His brother Bandō Kamezō I and son Ichimura Takenojō V were active actors on the stage, as were many of his grandsons, great-grandsons, and further descendants to whom he also passed on the position of zamoto. The current actors Nakamura Kantarō II, Nakamura Shichinosuke II, and Bandō Kamesaburō V are his great-great-great-great-grandsons.

==Life and career==
He was born in Edo in 1791, the son of Fukuchi Mohei IV, a publisher and secondary manager of the Ichimura-za. At the age of two, he was adopted by Ichimura Uzaemon X in the same year that the theatre went bankrupt and closed, passing its license to the Kiri-za. The Ichimura-za reopened in 1798, and Uzaemon X died the following year. Manjirō, as he was then known, took on the name Uzaemon XI in 1800, officially becoming zamoto at the age of nine, though the actual administrative matters were handled by Fukuchi Zenbei, the owner of a shibai jaya (a teahouse within the theatre).

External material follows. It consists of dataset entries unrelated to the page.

Lemma get_column_remove_column (d : DataFrame) (c c' : string) :
  c' <> c -> get_column (remove_column d c) c' = get_column d c'.
Proof.
  intros Hc. induction d as [|[n x] d IH]; simpl; [reflexivity|].
  destruct (String.eqb_spec c n) as [->|Hn].
  - destruct (String.eqb_spec c' n); [contradiction|reflexivity].
  - simpl. rewrite IH. reflexivity.
Qed.

Lemma length_remove_column (d : DataFrame) (c : string) (s : Series) :
  get_column d c = Some s -> S (length (remove_column d c)) = length d.
Proof.
  induction d as [|[n x] d IH]; simpl; [discriminate|].
  destruct (String.eqb c n); [reflexivity|]. intros Hc. simpl. rewrite IH; auto.
Qed.

Lemma move_column_inplace_moves_aux (df : nat) (col : string) (pos : nat)
    (h : list DataFrame) (d : DataFrame) :
  h !! df = Some d ->
  (get_column d col = None ->
   move_column_inplace df col pos h = (Raise KeyError, h))
  /\ (forall s,
        get_column d col = Some s ->
        (length (remove_column d col) < pos)%nat ->
        move_column_inplace df col pos h
        = (Raise IndexError, <[df := remove_column d col]> h)).
Proof.
  intros Hl. unfold move_column_inplace, mbind, lift, getitem.
  rewrite (load_lookup _ _ _ Hl). split.
  - intros Hs. rewrite Hs. reflexivity.
  - intros s Hs Hpos. rewrite Hs. unfold store.
    destruct (Nat.ltb_spec (length (remove_column d col)) pos); [reflexivity|lia].
Qed.

(** [move_column_inplace] on a table that has the column once and at least
    [pos] other columns: afterwards the column stands at position [pos] of
    that same table object, the other columns are in the order they were in,
    and every column has the cells it had.  When the column is missing,
    [KeyError] is raised and the table is as it was; when [pos] exceeds the
    number of the other columns, [IndexError] is raised after the column was
    popped, so the table is left without it. *)
Theorem move_column_inplace_moves (df : nat) (col : string) (pos : nat)
    (h : list DataFrame) (d : DataFrame) :
  h !! df = Some d ->
  (forall s,
      get_column d col = Some s ->
      has_column (remove_column d col) col = false ->
      (pos <= length (remove_column d col))%nat ->
      exists d',
        move_column_inplace df col pos h = (Ok tt, <[df := d']> h)
        /\ d' !! pos = Some (col, s)
        /\ remove_column d' col = remove_column d col
        /\ length d' = length d
        /\ forall c, get_column d' c = get_column d c)
  /\ (get_column d col = None ->
      move_column_inplace df col pos h = (Raise KeyError, h))
  /\ (forall s,
        get_column d col = Some s ->
        (length (remove_column d col) < pos)%nat ->
        move_column_inplace df col pos h
        = (Raise IndexError, <[df := remove_column d col]> h)).
Proof.
  intros Hl. split; [|exact (move_column_inplace_moves_aux df col pos h d Hl)].
  unfold move_column_inplace, mbind, lift, getitem.
  rewrite (load_lookup _ _ _ Hl).
  - intros s Hs Hdup Hpos. rewrite Hs. unfold store.
    destruct (Nat.ltb_spec (length (remove_column d col)) pos); [lia|].
    rewrite Hdup. rewrite list_insert_insert_eq.
    exists (insert_at pos (col, s) (remove_column d col)).
    split; [reflexivity|]. split; [apply lookup_insert_at, Hpos|].
    split; [apply remove_column_insert_at, Hdup|].
    split; [rewrite length_insert_at; apply (length_remove_column _ _ _ Hs)|].
    intros c. rewrite (get_column_insert_at _ _ _ _ _ Hdup).
    destruct (String.eqb_spec c col) as [->|Hc]; [symmetry; exact Hs|].
    apply get_column_remove_column, Hc.
Qed.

Uzaemon was only head of the Ichimura-za for fifteen years. During this short time, the theatre saw many productions, and hosted actors as famous as Matsumoto Kōshirō V and Iwai Hanshirō V. However, the theatre was also destroyed by fire three times over this period. Uzaemon struggled with the debts incurred by his predecessors, and the costs of repeatedly rebuilding the theatre; the Ichimura-za declared bankruptcy in 1815, transferring its license to the Kiri-za once again. The license was then passed to the Miyako-za when the Kiri-za went bankrupt in 1817, and again to the Tamagawa-za when the Miyako-za went bankrupt in turn the following year.

Uzaemon died in Edo in 1820, at the age of 29.